- _Description of the task_
The records below are to be transcribed in full, exactly as given.

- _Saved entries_
◆ ◆ ◆

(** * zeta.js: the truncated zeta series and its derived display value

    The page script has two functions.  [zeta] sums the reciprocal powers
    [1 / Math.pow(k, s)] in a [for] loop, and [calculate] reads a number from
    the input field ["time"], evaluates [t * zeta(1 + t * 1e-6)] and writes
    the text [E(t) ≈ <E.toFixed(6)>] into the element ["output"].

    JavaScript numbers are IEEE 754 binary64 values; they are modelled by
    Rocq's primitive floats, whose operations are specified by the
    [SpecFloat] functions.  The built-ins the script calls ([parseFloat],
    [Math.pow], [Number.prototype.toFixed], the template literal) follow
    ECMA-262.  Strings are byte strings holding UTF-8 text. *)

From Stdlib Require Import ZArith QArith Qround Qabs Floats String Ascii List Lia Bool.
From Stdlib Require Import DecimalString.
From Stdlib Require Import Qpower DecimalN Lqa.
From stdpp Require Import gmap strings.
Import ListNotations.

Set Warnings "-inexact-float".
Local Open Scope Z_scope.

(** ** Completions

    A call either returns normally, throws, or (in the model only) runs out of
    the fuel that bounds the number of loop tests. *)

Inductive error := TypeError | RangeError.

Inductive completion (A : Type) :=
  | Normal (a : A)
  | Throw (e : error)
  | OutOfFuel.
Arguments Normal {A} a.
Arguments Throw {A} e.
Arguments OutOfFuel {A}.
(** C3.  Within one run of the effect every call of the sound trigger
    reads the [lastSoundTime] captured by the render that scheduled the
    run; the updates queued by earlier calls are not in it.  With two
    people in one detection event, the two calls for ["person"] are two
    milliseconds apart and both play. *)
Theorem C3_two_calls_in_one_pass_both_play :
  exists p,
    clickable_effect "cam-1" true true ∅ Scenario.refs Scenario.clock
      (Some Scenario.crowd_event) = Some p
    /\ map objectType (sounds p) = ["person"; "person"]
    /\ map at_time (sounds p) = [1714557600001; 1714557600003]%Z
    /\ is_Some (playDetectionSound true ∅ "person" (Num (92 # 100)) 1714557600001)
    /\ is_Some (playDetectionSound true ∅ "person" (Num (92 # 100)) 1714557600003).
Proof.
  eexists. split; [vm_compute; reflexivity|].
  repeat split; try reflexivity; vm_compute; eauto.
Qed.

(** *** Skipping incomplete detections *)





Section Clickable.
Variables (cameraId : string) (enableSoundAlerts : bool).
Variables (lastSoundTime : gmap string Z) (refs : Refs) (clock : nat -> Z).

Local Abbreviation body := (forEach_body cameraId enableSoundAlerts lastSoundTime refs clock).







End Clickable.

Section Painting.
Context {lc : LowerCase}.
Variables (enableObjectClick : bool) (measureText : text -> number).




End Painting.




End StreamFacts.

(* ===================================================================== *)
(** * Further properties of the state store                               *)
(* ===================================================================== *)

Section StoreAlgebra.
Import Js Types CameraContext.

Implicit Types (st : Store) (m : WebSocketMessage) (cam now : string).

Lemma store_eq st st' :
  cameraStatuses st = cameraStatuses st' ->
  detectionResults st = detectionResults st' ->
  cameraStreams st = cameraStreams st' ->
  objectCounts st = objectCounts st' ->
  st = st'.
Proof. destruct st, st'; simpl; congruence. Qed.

◆ ◆ ◆

- _Reply_
(** * zeta.js: the truncated zeta series and its derived display value

    The page script has two functions.  [zeta] sums the reciprocal powers
    [1 / Math.pow(k, s)] in a [for] loop, and [calculate] reads a number from
    the input field ["time"], evaluates [t * zeta(1 + t * 1e-6)] and writes
    the text [E(t) ≈ <E.toFixed(6)>] into the element ["output"].

    JavaScript numbers are IEEE 754 binary64 values; they are modelled by
    Rocq's primitive floats, whose operations are specified by the
    [SpecFloat] functions.  The built-ins the script calls ([parseFloat],
    [Math.pow], [Number.prototype.toFixed], the template literal) follow
    ECMA-262.  Strings are byte strings holding UTF-8 text. *)

From Stdlib Require Import ZArith QArith Qround Qabs Floats String Ascii List Lia Bool.
From Stdlib Require Import DecimalString.
From Stdlib Require Import Qpower DecimalN Lqa.
From stdpp Require Import gmap strings.
Import ListNotations.

Set Warnings "-inexact-float".
Local Open Scope Z_scope.

(** ** Completions

    A call either returns normally, throws, or (in the model only) runs out of
    the fuel that bounds the number of loop tests. *)

Inductive error := TypeError | RangeError.

Inductive completion (A : Type) :=
  | Normal (a : A)
  | Throw (e : error)
  | OutOfFuel.
Arguments Normal {A} a.
Arguments Throw {A} e.
Arguments OutOfFuel {A}.
(** C3.  Within one run of the effect every call of the sound trigger
    reads the [lastSoundTime] captured by the render that scheduled the
    run; the updates queued by earlier calls are not in it.  With two
    people in one detection event, the two calls for ["person"] are two
    milliseconds apart and both play. *)
Theorem C3_two_calls_in_one_pass_both_play :
  exists p,
    clickable_effect "cam-1" true true ∅ Scenario.refs Scenario.clock
      (Some Scenario.crowd_event) = Some p
    /\ map objectType (sounds p) = ["person"; "person"]
    /\ map at_time (sounds p) = [1714557600001; 1714557600003]%Z
    /\ is_Some (playDetectionSound true ∅ "person" (Num (92 # 100)) 1714557600001)
    /\ is_Some (playDetectionSound true ∅ "person" (Num (92 # 100)) 1714557600003).
Proof.
  eexists. split; [vm_compute; reflexivity|].
  repeat split; try reflexivity; vm_compute; eauto.
Qed.

(** *** Skipping incomplete detections *)





Section Clickable.
Variables (cameraId : string) (enableSoundAlerts : bool).
Variables (lastSoundTime : gmap string Z) (refs : Refs) (clock : nat -> Z).

Local Abbreviation body := (forEach_body cameraId enableSoundAlerts lastSoundTime refs clock).







End Clickable.

Section Painting.
Context {lc : LowerCase}.
Variables (enableObjectClick : bool) (measureText : text -> number).




End Painting.




End StreamFacts.

(* ===================================================================== *)
(** * Further properties of the state store                               *)
(* ===================================================================== *)

Section StoreAlgebra.
Import Js Types CameraContext.

Implicit Types (st : Store) (m : WebSocketMessage) (cam now : string).

Lemma store_eq st st' :
  cameraStatuses st = cameraStatuses st' ->
  detectionResults st = detectionResults st' ->
  cameraStreams st = cameraStreams st' ->
  objectCounts st = objectCounts st' ->
  st = st'.
Proof. destruct st, st'; simpl; congruence. Qed.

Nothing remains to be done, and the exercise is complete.